CableLabs CEO Phil McKinney expects to see commercial availability of DOCSIS 4.0 equipment in 2024 or possibly a little sooner. He made his comments about DOCSIS 4.0 deployment timelines in a question-and-answer session with MoffettNathanson financial analyst Craig Moffett.

“Right now, you’re looking at certifications to kind of be towards the middle to later part of next year,” said McKinney.

Certification, he said, triggers field trials and deployments.

“Field trials are determined by the members themselves,” McKinney noted. “Many of the members have gear and they’re already using it in their labs. . . Some of our members that are very aggressive will be out of the gate very quickly when commercial products become available; others are taking a slower path, looking at DOCSIS 3.1, where they can, to upgrade to offer multi-gigabit speeds.”

CableLabs members traditionally were mostly North American cable providers but the organization now has strong representation from other parts of the world.

DOCSIS 4.0 Deployment Timelines

DOCSIS 4.0 technology aims to increase the speeds that cable companies’ hybrid fiber coax (HFC) infrastructure can support, including a big boost on the upstream side so that the cable companies can support symmetrical multi-gigabit speeds.

According to McKinney, DOCSIS 4.0 can support speeds of 9 Gbps downstream and 6 Gbps upstream, which closely matches what some CableLabs members have seen in lab testing.

Currently cable companies offer speeds of 1 Gbps or higher downstream, but upstream speeds may be as low as 20 Mbps, making it increasingly difficult to compete with network operators that have deployed fiber broadband that can support higher upstream speeds.

An important requirement for DOCSIS 4.0 is to adopt a high-split approach that expands the frequencies within the coaxial cable dedicated to IP. Traditional amplifiers support frequencies totaling 860 MHz; replacing them with high-split amplifiers boosts that to 1.5 GHz.
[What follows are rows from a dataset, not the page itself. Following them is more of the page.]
Definition validate_route (t : route_tables) (r : RouteConfig) : list str * route_tables * RouteConfig :=
  let name := trim_space (route_name r) in
  let '(e1, names) := validate_name name (names t) in
  let '(e2, hosts) := validate_hosts (route_hosts r) in
  let '(e3, prefix) := match normalizePathPrefix (path_prefix r) with
                       | None => ([lit "invalid path_prefix"], path_prefix r) | Some p => ([], p) end in
  let e4 := match upstreams r with
            | [] => [lit "at least one upstream is required"]
            | us => check (maxUpstreamsPerRoute <? len us) "too many upstreams" end in
  let lb := normalize_lb (load_balancing r) in
  let e5 := validate_lb lb in
  let '(e6, selectors) := foldl (selector_step name prefix) ([], selectors t) (limited maxHostsPerRoute hosts) in
  let '(e7, us) := validate_upstreams (upstreams r) in
  let e8 := validate_proxy (proxy r) in
  let '(e9, cc) := validate_cache (cache r) in
  let '(e10, hc) := validate_health (health_check r) in
  (e1 ++ e2 ++ e3 ++ e4 ++ e5 ++ e6 ++ e7 ++ e8 ++ e9 ++ e10, mkTables names selectors,
   mkRoute name hosts prefix (strip_prefix r) (preserve_host r) us lb (proxy r) cc hc).

Definition route_step (acc : list str * route_tables * list RouteConfig) (r : RouteConfig)
    : list str * route_tables * list RouteConfig :=
  let '(errs, t, rs) := acc in
  let '(errs', t, r) := validate_route t r in (errs ++ errs', t, rs ++ [r]).

Definition Validate (c : Config) : list str * Config :=
  let s := normalize_server (server c) in
  let a := normalize_admin (admin c) in
  let '(e1, s) := validate_server (admin_token a) s in
  let e2 := validate_admin (listen_addr s) a in
  let e3 := match routes c with
            | [] => [lit "at least one route is required"]
            | rs => check (maxRoutes <? len rs) "too many routes" end in
  let '(e4, _, rs) := foldl route_step ([], mkTables ∅ ∅, []) (limited maxRoutes (routes c)) in
  (e1 ++ e2 ++ e3 ++ e4, mkConfig s a (rs ++ drop (length rs) (routes c))).
End rules.
End Validation.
As Moffett noted, that may seem like a doubling of spectrum capacity, but actually increases the amount of spectrum allocated to broadband by a factor of five or six. The reason is that about 480 MHz of the traditional 860 MHz is dedicated to linear video and only 200 MHz may be dedicated to broadband, Moffett said.

With a high-split approach, the entire additional spectrum is dedicated to broadband; hence, the big jump in total broadband spectrum.

Moffett did his best to pin McKinney down on what high-split upgrades and broader implementation of DOCSIS 4.0 will cost.

“The members have all signaled their capital spend strategies,” McKinney said. “There’s not a big change.”

He added that “it’s slightly different across each of the members on what they’re prioritizing and what order they’re doing things.”